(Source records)
>>>

(** X1. [parse_medical_text] never raises, and the numbers it returns
    are bounded by the widths of the patterns: the systolic, diastolic,
    sugar, heart-rate, height and weight readings lie between 0 and 999,
    the age between 0 and 99. *)
Theorem parse_medical_text_bounds :
  forall text_data,
    exists f,
      parse_medical_text text_data = Ok f /\
      (forall n,
         In (Some n)
            [systolic f; diastolic f; sugar f; heart_rate f; height f;
             weight f] ->
         0 <= n <= 999) /\
      (forall n, age f = Some n -> 0 <= n <= 99).
Proof.
  intros text_data. eexists.
  split; [apply parse_medical_text_extracted|].
  set (s := clean (chars text_data)). split.
  - intros n Hin. cbn [In extracted systolic diastolic sugar heart_rate
                          height weight] in Hin.
    destruct Hin as [H|[H|[H|[H|[H|[H|[]]]]]]].
    + apply (found_bound bp_pattern 1 s n); [|exact H].
      intros m. apply bp_group_digits. auto.
    + apply (found_bound bp_pattern 2 s n); [|exact H].
      intros m. apply bp_group_digits. auto.
    + apply (found_bound sugar_pattern 1 s n); [|exact H].
      intros m. apply sugar_group1.
    + apply (found_bound hr_pattern 1 s n); [|exact H].
      intros m. apply hr_group1.
    + apply (found_bound height_pattern 1 s n); [|exact H].
      intros m. apply (measured_group_digits height_units). reflexivity.
    + apply (found_bound weight_pattern 1 s n); [|exact H].
      intros m. apply (measured_group_digits weight_units). reflexivity.
  - intros n. cbn [extracted age]. unfold found.
    destruct (search age_pattern (clean (chars text_data))) as [m|] eqn:Hm;
      [|discriminate].
    destruct (age_group1 _ m Hm) as (ds & -> & [Hall Hlen]). cbn.
    intros [= <-].
    destruct (digits_value_bound ds Hall) as (H0 & H100 & _); [lia|].
    specialize (H100 (proj2 Hlen)). lia.
Qed.

Lemma parse_medical_text_bounds_witness :
  exists f,
    parse_medical_text "sugar 1234 weight 98765 kg" = Ok f /\
    sugar f = Some 123 /\ weight f = Some 765 /\ 0 <= 765 <= 999.
Proof.
  destruct (parse_medical_text_bounds "sugar 1234 weight 98765 kg")
    as (f & Hp & Hb & _).
  assert (Hf : Ok f =
               Ok {| systolic := None; diastolic := None; sugar := Some 123;
                     heart_rate := None; age := None; height := None;
                     weight := Some 765; blood_group := None |}).
  { rewrite <- Hp. vm_compute. reflexivity. }
  exists f. split; [exact Hp|]. injection Hf as Hf. rewrite Hf in Hb |- *.
  split; [reflexivity|]. split; [reflexivity|].
  apply (Hb 765). cbn. auto 10.
Defined.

<<<

# [What this task involves]
Write out only the lines that run from the line containing "sugar, heart-rate, height" through the line containing "In (Some n)", both included, exactly as they appear above.

# [Exercise solution]
    sugar, heart-rate, height and weight readings lie between 0 and 999,
    the age between 0 and 99. *)
Theorem parse_medical_text_bounds :
  forall text_data,
    exists f,
      parse_medical_text text_data = Ok f /\
      (forall n,
         In (Some n)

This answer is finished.